El caso de quema de libros más reciente lo encontramos el 13 de mayo de 1978, día de la fiesta de la Virgen de Fátima. En esa noche Alejandro Ordoñez Maldonado, actual embajador de Colombia en la OEA del Gobierno Duque, junto con varios miembros de la organización “Tradición, Familia y Propiedad” hicieron una hoguera en Bucaramanga, al mejor estilo de la Inquisición. Varios libros fueron sacados de una biblioteca pública y alimentaron las llamas obras de Descartes, Gabriel García Márquez, Rousseau, Freud, Marx, Thomas Mann, revistas y periódicos con fotografías de desnudos femeninos y hasta una Biblia, que juzgaron incorrecta por ser una “edición protestante”.

En 2017, Alejandro Ordóñez dijo en la radio que volvería quemar libros. Tal acción la consideró “un acto pedagógico”. Así pues, el espíritu de la Inquisición sigue vivo en funcionarios públicos actuales.
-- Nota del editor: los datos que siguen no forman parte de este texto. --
Lemma in_flight_idle h c : (∀ n m todo dead, dispatcher h ≠ Some (Sending n m todo dead)) → in_flight h c = [].
Proof. unfold in_flight. destruct (dispatcher h) as [[]|]; try done. intros Hn. by destruct (Hn n msg todo dead). Qed.

(** The dispatcher moves between two points at which it sends nothing. *)
Lemma stream_move size h d b :
  stream size h → (∀ n m todo dead, dispatcher h ≠ Some (Sending n m todo dead)) →
  (∀ n m todo dead, d ≠ Some (Sending n m todo dead)) → stream size (with_tasks d b h).
Proof.
  intros Hst Hn Hd. shrink.
  - unfold sending_ok. cbn. destruct d as [[]|]; try done. by destruct (Hd n msg todo dead).
  - intros c. left. rewrite !in_flight_idle; done.
  - unfold failing. destruct (dispatcher h) as [[]|]; try (by intros ? ? ?%elem_of_nil). by destruct (Hn n msg todo dead).
Qed.

(** A client is taken off the set; the dispatcher is where it was. *)
Lemma stream_remove size h cs lp b :
  stream size h → cs ⊆ connections h → stream size (with_tasks (dispatcher h) b (with_clients cs lp h)).
Proof.
  intros Hst Hcs. shrink; [apply (sm_sending _ _ Hst)|by left|done].
Qed.

Lemma stream_leave size h c : stream size h → stream size (leave c h).
Proof.
  intros Hst. unfold leave. case_bool_decide as E; cbn [connections] in E; shrink; [done|by right|cbn; set_solver|..].
  - apply (sm_sending _ _ Hst).
  - by left.
  - done.
Qed.

Lemma stream_broadcast_ends size h n m dead :
  stream size h → dispatcher h = Some (Sending n m [] dead) →
  stream size (with_tasks (Some (InBurst (S n))) (heartbeat h) (with_clients (connections h ∖ list_to_set dead) (last_pong h) h)).
Proof.
  intros Hst Ed. shrink; [done|..].
  - intros c. left. unfold in_flight. rewrite Ed. done.
  - intros c [_ Hc]%elem_of_difference. unfold failing. rewrite Ed. rewrite elem_of_list_to_set in Hc. done.
Qed.

Lemma stream_step size timeout h h' : 0 < size → stream size h → step size timeout h h' → stream size h'.
Proof.
  intros Hs Hst Hstep. destruct Hstep.
  - unfold put_hub. destruct (put size m (outbox h)) as [dq lost] eqn:E. destruct Hst as [H1 H2 H3 H4 H5]. split; try done.
    cbn. pose proof (kept_put size _ _ _ _ m Hs H1) as Hk. by rewrite E in Hk.
  - by apply stream_connect.
  - by apply stream_leave.
  - shrink; [apply (sm_sending _ _ Hst)|by left|done].
  - apply stream_move; intros; congruence.
  - apply stream_move; intros; congruence.
  - apply stream_move; intros; congruence.
  - apply stream_move; intros; congruence.
  - by eapply stream_take.
  - apply stream_move; intros; congruence.
  - by eapply stream_send.
  - by eapply stream_send_raises.
  - by eapply stream_broadcast_ends.
  - apply stream_move; intros; congruence.
  - unfold after_round. by apply (stream_remove size h (connections h) (last_pong h)).
  - by apply (stream_remove size h (connections h) (last_pong h)).
  - by apply (stream_remove size h (connections h) (last_pong h)).
  - by apply (stream_remove size h), subseteq_difference_l.
  - by apply (stream_remove size h), subseteq_difference_l.
Qed.

Lemma stream_reachable size timeout h : 0 < size → reachable size timeout h → stream size h.
Proof.
  intros Hs Hr. assert (stream size initial_hub) as H0.
  { split; [apply kept_nil|cbn; set_solver..|done|]. cbn. intros c Hc. rewrite dom_empty in Hc. set_solver. }
  unfold reachable in Hr. revert H0. generalize dependent initial_hub. induction 1 as [|a b x Hab Hbx IH]; [done|].
  intros Ha. apply IH. by eapply stream_step.
Qed.

(** C00 Along every interleaving of emitters, connecting and leaving clients, the
    dispatcher and the heartbeat: the outbox is bounded; the newest message of
    every key is the newest taken or queued one unless it was dropped from a full
    queue; messages without a key keep their order and are all taken, queued or
    dropped; at most one metrics message of a kind is queued.  Every client
    received a prefix of what was taken since it connected, and while it is
    connected and no send to it has just failed, all of it but the message that is
    on its way. *)
Theorem clients_follow_the_stream size timeout h :
  0 < size → reachable size timeout h →
  kept size (published h) (taken h) (dropped h) (outbox h) ∧ connections h ⊆ dom (joined h) ∧
  ∀ c, c ∈ dom (joined h) → follows h c.
Proof. intros Hs [Hk _ Hc _ Hf]%stream_reachable; done. Qed.

Definition status_message (d s : string) : Envelope :=
  envelope "t" (mkBusEvent "device.status.changed" [("id", JStr d); ("status", JStr s)] None).
Definition link_message (l : string) : Envelope := envelope "t" (mkBusEvent "link.deleted" [("id", JStr l)] None).

(** One client, two status messages of a device in a queue for one. *)
Definition one_client : Hub :=
  let h := put_hub 1 (status_message "d" "UP") (put_hub 1 (status_message "d" "DOWN") (connect 0 fzero initial_hub)) in
  with_tasks (Some (Sending 0 (status_message "d" "UP") [] [])) (heartbeat h)
    (with_received {[0 := [status_message "d" "UP"]]} (with_outbox [] (published h) [status_message "d" "UP"] [] h)).

Lemma one_client_reachable : reachable 1 fzero one_client.
Proof.
  eapply rtc_l; [apply (client_connects _ _ _ 0 fzero); cbn; set_solver|].
  eapply rtc_l; [apply (emit _ _ _ (status_message "d" "DOWN"))|]. eapply rtc_l; [apply (emit _ _ _ (status_message "d" "UP"))|].
  eapply rtc_l; [apply burst_begins; [reflexivity|cbn; set_solver]|].
  eapply rtc_l; [eapply (message_taken _ _ _ 0 _ _ [0]); [reflexivity|unfold BURST; lia|reflexivity|reflexivity]|].
  eapply rtc_l; [by eapply send_returns|]. match goal with |- rtc _ ?a ?b => replace a with b; [apply rtc_refl|] end.
  vm_compute. reflexivity.
Qed.

Lemma clients_follow_the_stream_witness :
  latest "dev:d:status" (published one_client) = Some (status_message "d" "UP") ∧
  (kept 1 (published one_client) (taken one_client) (dropped one_client) (outbox one_client) ∧
   connections one_client ⊆ dom (joined one_client) ∧ ∀ c, c ∈ dom (joined one_client) → follows one_client c).
Proof.
  split; [vm_compute; reflexivity|]. exact (clients_follow_the_stream 1 fzero one_client Nat.lt_0_1 one_client_reachable).
Defined.

(** * Without a dispatcher *)

(** A step in which no client connects. *)
Definition quiet_step (size : nat) (timeout : float) (h h' : Hub) : Prop := step size timeout h h' ∧ joined h' = joined h.

Lemma quiet_without_dispatcher size timeout h h' :
  dispatcher h = None → quiet_step size timeout h h' → dispatcher h' = None ∧ taken h' = taken h ∧ received h' = received h.
Proof.
  intros Hd [Hs Hj]. destruct Hs; try congruence; try done.
  - unfold put_hub. by destruct (put _ _ _).
  - exfalso. cbn in Hj. apply H. rewrite <-Hj, dom_insert. set_solver.
  - unfold leave. by case_bool_decide.
Qed.

Lemma quiet_run size timeout h h' :
  rtc (quiet_step size timeout) h h' → dispatcher h = None → dispatcher h' = None ∧ taken h' = taken h ∧ received h' = received h.
Proof.
  induction 1 as [|a b h' Hab Hr IH]; [done|]. intros Hd.
  destruct (quiet_without_dispatcher _ _ _ _ Hd Hab) as (Hd' & <- & <-). by apply IH.
Qed.

(** C00 A client can be connected without a dispatcher: one that connects while the
    dispatcher sleeps because no client was connected does not start another, and
    the dispatcher then ends because the queue is empty.  From there on, whatever
    is emitted, nothing is taken and no client receives anything until another
    client connects. *)
Theorem client_left_without_dispatcher size timeout :
  ∃ h c, reachable size timeout h ∧ c ∈ sockets h ∧ c ∈ connections h ∧ outbox h = [] ∧
    ∀ h', rtc (quiet_step size timeout) h h' → dispatcher h' = None ∧ taken h' = taken h ∧ received h' = received h.
Proof.
  eexists _, 1. split; [|split; [|split; [|split]]].
  - eapply rtc_l; [apply (client_connects _ _ _ 0 fzero); cbn; set_solver|].
    eapply rtc_l; [by apply beat_starts|]. eapply rtc_l; [by apply (beat_wakes _ _ _ [0])|].
    eapply rtc_l; [by eapply ping_raises|]. eapply rtc_l; [by apply nap_begins|].
    eapply rtc_l; [apply (client_connects _ _ _ 1 fzero); cbn; set_solver|].
    eapply rtc_l; [by apply idle_ends|]. apply rtc_refl.
  - cbn. set_solver.
  - cbn. set_solver.
  - done.
  - intros h' Hr. by apply (quiet_run size timeout _ _ Hr).
Qed.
Es probable que muchos fanáticos religiosos en la política colombiana como Alejandro Ordóñez, Marco Fidel Ramírez, Ángela Hernández o Jhon Milton Rodríguez, nuestros Margallos actuales, recurrirían a la censura de libros si en su poder estuviera tal potestad.

Después de tantos años de censura, es asombroso ver que la libertad de leer ocupa un recién y menor porcentaje de tiempo de la historia de Colombia. Sería muy buena idea poder leer a los autores librepensadores que tanto quisieron los censuradores que no leyéramos.